I learned enough x86 assembly to energise the DACs with an incrementing count, sample the video on each increment of the X-count and write the sampled video signal from the ADC to a file on disk - all in about 40 lines of x86 assembler.
The PC only had 4 colour graphics (2 bit per pixel) and I seem to recall that there was a low level program in the BIOS tools that allowed you to read a bitmap and display it to the screen.
Well I got my degree, and after a summer dossing around Edinburgh, (my home city) during the 1986 Festival Fringe I took up a job at BBC Research near Reigate, in Surrey.

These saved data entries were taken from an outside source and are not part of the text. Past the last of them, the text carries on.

(** X13: [handle_new_user] is SECURITY DEFINER.  In a session under row
    security that is not signed in as the new identity, creating the
    identity goes through: the identity is stored and the trigger has
    appended its profile, the tuple of [new_profile_values], to profiles;
    whereas the very INSERT of the trigger, issued by that session itself,
    is rejected by the insert policy of profiles and stores nothing. *)
Theorem signup_is_exempt_from_policy :
  forall e s NEW,
    row_security e = true ->
    ~ owns (auth_uid e) (Users.id NEW) ->
    reachable s ->
    is_Some (Users.id NEW) ->
    Users.id NEW ∉ map Users.id (users s) ->
    is_Some (Users.email NEW) ->
    Some (gen_random_uuid e) ∉ map Profiles.id (profiles s) ->
    (exists s',
       exec e (create_identity NEW) s = Done s' 1
       /\ users s' = users s ++ [NEW]
       /\ profiles s'
          = profiles s
            ++ [new_profile_values NEW (defaults profiles_t (security_definer e))]
       /\ Profiles.user_id
            (new_profile_values NEW (defaults profiles_t (security_definer e)))
          = Users.id NEW
       /\ Profiles.role
            (new_profile_values NEW (defaults profiles_t (security_definer e)))
          = Some student)
    /\ (forall s0,
          exec e (insert_into PROFILES (new_profile_values NEW)) s0
          = Rejected (insufficient_privilege "profiles")
          /\ run e (insert_into PROFILES (new_profile_values NEW)) s0 = s0).
Proof.
  intros e s NEW Hrls Hother Hs Hid Hfresh Hemail Hpid. split.
  - destruct (create_identity_accepts e s NEW) as [s' Hex]; try done.
    { by apply reachable_consistent. }
    exists s'. split; [exact Hex|].
    apply create_identity_Done in Hex as (-> & _ & _). by split_and!.
  - intros s0.
    assert (Hex : exec e (insert_into PROFILES (new_profile_values NEW)) s0
                  = Rejected (insufficient_privilege "profiles")).
    { simpl. unfold exec_insert, insert_allowed. cbv zeta.
      rewrite Hrls. cbn [relpolicies profiles_t relname negb orb].
      destruct (profiles_policies_permit (auth_uid e) (profiles_seen e s0)
                  (new_profile_values NEW (defaults profiles_t e)))
        as (_ & _ & _ & Hins & _).
      by rewrite (not_true_is_false_iff _ _ Hins). }
    split; [exact Hex|]. by eapply rejected_run.
Qed.

Lemma signup_is_exempt_from_policy_witness :
  (exists s',
     exec (Env None 3000 203 true)
       (create_identity (Users.Row (Some 103%N) (Some "ann@example.edu") None))
       sample_db = Done s' 1
     /\ users s'
        = users sample_db
          ++ [Users.Row (Some 103%N) (Some "ann@example.edu") None]
     /\ profiles s'
        = profiles sample_db
          ++ [new_profile_values
                (Users.Row (Some 103%N) (Some "ann@example.edu") None)
                (defaults profiles_t (security_definer (Env None 3000 203 true)))]
     /\ Profiles.user_id
          (new_profile_values
             (Users.Row (Some 103%N) (Some "ann@example.edu") None)
             (defaults profiles_t (security_definer (Env None 3000 203 true))))
        = Users.id (Users.Row (Some 103%N) (Some "ann@example.edu") None)
     /\ Profiles.role
          (new_profile_values
             (Users.Row (Some 103%N) (Some "ann@example.edu") None)
             (defaults profiles_t (security_definer (Env None 3000 203 true))))
        = Some student)
  /\ (forall s0,
        exec (Env None 3000 203 true)
          (insert_into PROFILES
             (new_profile_values
                (Users.Row (Some 103%N) (Some "ann@example.edu") None))) s0
        = Rejected (insufficient_privilege "profiles")
        /\ run (Env None 3000 203 true)
             (insert_into PROFILES
                (new_profile_values
                   (Users.Row (Some 103%N) (Some "ann@example.edu") None))) s0
           = s0).
Proof.
  apply signup_is_exempt_from_policy.
  - reflexivity.
  - intros (u & Hu & _). discriminate Hu.
  - apply reachable_sample_db.
  - by eexists.
  - by_computation.
  - by eexists.
  - by_computation.
Defined.

(** ** The profile the dashboard loads *)

Lemma having_app {R K} `{EqDecision K} (col : R -> option K) key l1 l2 :
  having col key (l1 ++ l2) = having col key l1 ++ having col key l2.
Proof. unfold having. apply List.filter_app. Qed.

Lemma elem_of_having {R K} `{EqDecision K} (col : R -> option K) key l r :
  r ∈ having col key l <-> r ∈ l /\ col r = Some key.
Proof.
  unfold having. rewrite elem_of_list_filter. by rewrite bool_decide_eq_true.
Qed.

Lemma select_from_profiles e s : select_from profiles_t e s = profiles s.
Proof.
  apply select_all_permitted. intros r.
  apply (profiles_policies_permit (auth_uid e) (profiles_seen e s) r).
Qed.

Lemma single_at_most_one {A} (rows : list A) :
  (length rows <= 1)%nat ->
  single rows = None <-> rows = [].
Proof.
  destruct rows as [|r [|r' rows]]; simpl; intros Hlen; split; try done; lia.
Qed.

Lemma role_label_badge r :
  getRoleColor (role_label r)
  = match r with
    | admin => "bg-destructive text-destructive-foreground"
    | faculty => "bg-accent text-accent-foreground"
    | student => "bg-primary text-primary-foreground"
    end.
Proof. by destruct r. Qed.

(** X14: the profile query of the dashboard.  In every reachable state
    the query of a signed-in user matches at most one profile, so it fails
    exactly when the user has no profile; what it returns is a profile of
    that user, whose badge takes one of the three role colours, never the
    default.  Right after the sign-up of an identity the query returns the
    profile the trigger made, a student's. *)
Theorem dashboard_profile_query :
  (forall s u, reachable s ->
     (fetch_profile u s = None
      <-> forall p, p ∈ profiles s -> Profiles.user_id p <> Some u)
     /\ (forall p, fetch_profile u s = Some p ->
           p ∈ profiles s /\ Profiles.user_id p = Some u
           /\ badge_class (Some p) <> "bg-secondary text-secondary-foreground"))
  /\ (forall e s NEW u s' n,
        Users.id NEW = Some u ->
        exec e (create_identity NEW) s = Done s' n ->
        exists p,
          fetch_profile u s' = Some p
          /\ Profiles.role p = Some student
          /\ Profiles.email p = Users.email NEW
          /\ badge_class (Some p) = "bg-primary text-primary-foreground").
Proof.
  split.
  - intros s u Hs. unfold fetch_profile. rewrite select_from_profiles.
    pose proof (having_at_most_one Profiles.user_id u (profiles s)
                  (profiles_user_id_key s (reachable_consistent s Hs))) as Hone.
    split.
    + rewrite (single_at_most_one _ Hone). split.
      * intros Hnone p Hp Hown.
        assert (Hin : p ∈ having Profiles.user_id u (profiles s))
          by by apply elem_of_having.
        rewrite Hnone in Hin. inversion Hin.
      * intros Hall.
        destruct (having Profiles.user_id u (profiles s)) as [|p l] eqn:Hh;
          [done|].
        assert (Hin : p ∈ having Profiles.user_id u (profiles s))
          by (rewrite Hh; left).
        apply elem_of_having in Hin as [Hp Hown]. by destruct (Hall p Hp).
    + intros p Hfetch.
      destruct (having Profiles.user_id u (profiles s)) as [|p' [|p'' l]] eqn:Hh;
        simpl in Hfetch; try done. injection Hfetch as ->.
      assert (Hin : p ∈ having Profiles.user_id u (profiles s))
        by (rewrite Hh; left).
      apply elem_of_having in Hin as [Hp Hown]. split_and!; try done.
      pose proof (reachable_row_ok profiles_t s p schema_profiles Hs Hp) as Hrow.
      apply profiles_row_ok_not_null in Hrow as (_ & _ & _ & [r Hr]).
      unfold badge_class. rewrite Hr, role_label_badge. by destruct r.
  - intros e s NEW u s' n Hu Hex.
    apply create_identity_Done in Hex as (-> & _ & Hnew).
    exists (new_profile_values NEW (defaults profiles_t (security_definer e))).
    split_and!; try done.
    unfold fetch_profile. rewrite select_from_profiles.
    cbn [profiles set_profiles]. rewrite having_app.
    rewrite (having_absent Profiles.user_id u (profiles s)) by by apply Hnew.
    unfold having. simpl. by rewrite Hu, bool_decide_eq_true_2.
Qed.

Lemma dashboard_profile_query_witness :
  (fetch_profile 103 sample_db = None
   <-> forall p, p ∈ profiles sample_db -> Profiles.user_id p <> Some 103%N)
  /\ (exists p,
        fetch_profile 101
          (run (Env None 2000 201 true) (create_identity dr_lee) seeded_db)
        = Some p
        /\ Profiles.role p = Some student
        /\ Profiles.email p = Users.email dr_lee
        /\ badge_class (Some p) = "bg-primary text-primary-foreground").
Proof.
  destruct dashboard_profile_query as (Hquery & Hsignup).
  split.
  - apply (Hquery sample_db 103%N reachable_sample_db).
  - apply (Hsignup (Env None 2000 201%N true) seeded_db dr_lee 101%N _ 1%nat);
      [reflexivity|vm_compute; reflexivity].
Defined.

(** ** The schedule the dashboard loads *)

Lemma select_from_open :
  (forall e s, select_from classrooms_t e s = classrooms s)
  /\ (forall e s, select_from courses_t e s = courses s)
  /\ (forall e s, select_from timetable_t e s = timetable s).
Proof.
  split_and!; intros e s; by apply select_all_permitted.
Qed.

Lemma find_referenced {R} (col : R -> option uuid) (l : list R) k :
  Some k ∈ map col l ->
  exists r, List.find (fun r => is_true (sql_eq (col r) (Some k))) l = Some r
            /\ r ∈ l /\ col r = Some k.
Proof.
  induction l as [|x l IH]; simpl; [by intros ?%elem_of_nil|].
  intros [Hx|Hin]%elem_of_cons.
  - exists x. rewrite <- Hx. simpl. rewrite bool_decide_eq_true_2 by done.
    split_and!; [done|left|done].
  - destruct (is_true (sql_eq (col x) (Some k))) eqn:Hm.
    + exists x. split_and!; [done|left|].
      destruct (col x) as [k'|]; [|done]. simpl in Hm.
      case_bool_decide; [by subst|done].
    + destruct (IH Hin) as (r & Hfind & Hr & Hk).
      exists r. split_and!; [done|by right|done].
Qed.

Lemma fetch_timetable_rows e s :
  fetch_timetable e s
  = map (fun t =>
           TimetableEntry.Entry
             (Timetable.id t) (Timetable.day_of_week t)
             (Timetable.start_time t) (Timetable.end_time t)
             (match List.find (fun c => is_true (sql_eq (Courses.id c)
                                                   (Timetable.course_id t)))
                      (courses s) with
              | Some c => Some (TimetableEntry.Course (Courses.course_code c)
                                  (Courses.course_name c))
              | None => None
              end)
             (match List.find (fun r => is_true (sql_eq (Classrooms.id r)
                                                   (Timetable.room_id t)))
                      (classrooms s) with
              | Some r => Some (TimetableEntry.Classroom (Classrooms.room_name r)
                                  (Classrooms.location r))
              | None => None
              end)
             (match List.find (fun p => is_true (sql_eq (Profiles.id p)
                                                   (Timetable.faculty_id t)))
                      (profiles s) with
              | Some p => Some (TimetableEntry.Profile (Profiles.name p))
              | None => None
              end))
        (take 10 (timetable s)).
Proof.
  destruct select_from_open as (Hcl & Hco & Htt).
  unfold fetch_timetable, referenced_row.
  by rewrite Hcl, Hco, Htt, select_from_profiles.
Qed.
(** * Noughts and Crosses on an n x n board: rules engine and match runner

    A shallow embedding of [rules.py] and of the [TicTacToe] class of
    [tictactoe.py], followed by the properties of the rules and of the turn
    loop.

    Conventions of the embedding.
    - The board is a [numpy] array created by [np.zeros((n, n))]: a grid of
      floats that only ever hold [0.0], [1.0] and [-1.0].  Sums of at most
      2^53 such values are exact, so cells and sums are integers here
      ([Z]), and the grid is a list of rows.
    - Coordinates are Python integers, hence [Z]: a move may name a negative
      or too large index.  [numpy] wraps an index in [-n, 0) around and
      raises [IndexError] outside [-n, n); both are modelled.
    - Python exceptions are values of a small error monad.
    - Player objects live in a store addressed by references; the runner's
      player collection is a list of references, which [random.shuffle]
      permutes in place. *)

From stdpp Require Import base list strings gmap pretty sorting.
From Stdlib Require Import ZArith Lia.

Local Open Scope Z_scope.

(** ** Exceptions and the error monad *)

Inductive exn : Type :=
| ValueError (msg : string)
| IndexError.

Inductive result (A : Type) : Type :=
| Ok (a : A)
| Raise (e : exn).
Arguments Ok {A} a.
Arguments Raise {A} e.
(** [generate].  Giving up ends in [return this.generate(difficulty)], a
    call that nothing bounds: each retry is one more frame on the call
    stack.  [stack] is the number of nested calls of [generate] the stack
    has room for; the call that finds no room throws the runtime's
    [RangeError].  [fuel] bounds the loops of the functions called. *)
Fixpoint generate (stack fuel : nat) (rnd : random_source)
  (difficulty : Difficulty) (unique : bool) (calls : nat) {struct stack}
  : option (outcome Board * nat) :=
  match stack with
  | O => Some (Throw RangeError, calls)
  | S stack' =>
      let givens_for_difficulty :=
        _force_range (NR_SQUARES + 1) (DIFFICULTY_MAP difficulty) MIN_GIVENS in
      let blank_board := BLANK_BOARD in
      match _get_candidates_map fuel blank_board with
      | None => None
      | Some (Throw e) => Some (Throw e, calls)
      | Some (Ret made) =>
          match _shuffle truthy_string fuel rnd squares calls with
          | None => None
          | Some (Throw e, calls) => Some (Throw e, calls)
          | Some (Ret shuffled_squares, calls) =>
              match made with
              | None =>
                  (* [candidates] is [false]: reading a square of it gives
                     [undefined], whose [length] cannot be read *)
                  Some (Throw TypeError, calls)
              | Some candidates =>
                  match walk fuel rnd givens_for_difficulty shuffled_squares
                             candidates calls with
                  | None => None
                  | Some (Throw e, calls) => Some (Throw e, calls)
                  | Some (Ret (Returned board), calls) => Some (Ret board, calls)
                  | Some (Ret GaveUp, calls) =>
                      generate stack' fuel rnd difficulty true calls
                  end
              end
          end
      end
  end.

I learned a few things from my University computing experiences:
-
Don’t spend half your life learning Z80 mnemonics and hex codes off by heart. This is a skill of limited future use. Other processors exist.
-
The early mid-1980s were an important transition from mainframes to single uses micros. Academics that teach FORTRAN 77 year after year are deluded and not willing to accept these changes.
-
Never write more hand assembled code than you need to. Just write the 20 to 50 lines of assembler to prove that your hardware works, and then hand it to someone who wants to program for a living.
-
Stick to hardware design and implementation as long as you can. When you can no longer see the parts to solder onto the board - consider a career change to software or FPGA design - and turn the font size up on your editor.
-
Retiring to live on a canal boat in rural West Yorkshire aged 55 is not a bad idea - under the current circumstances.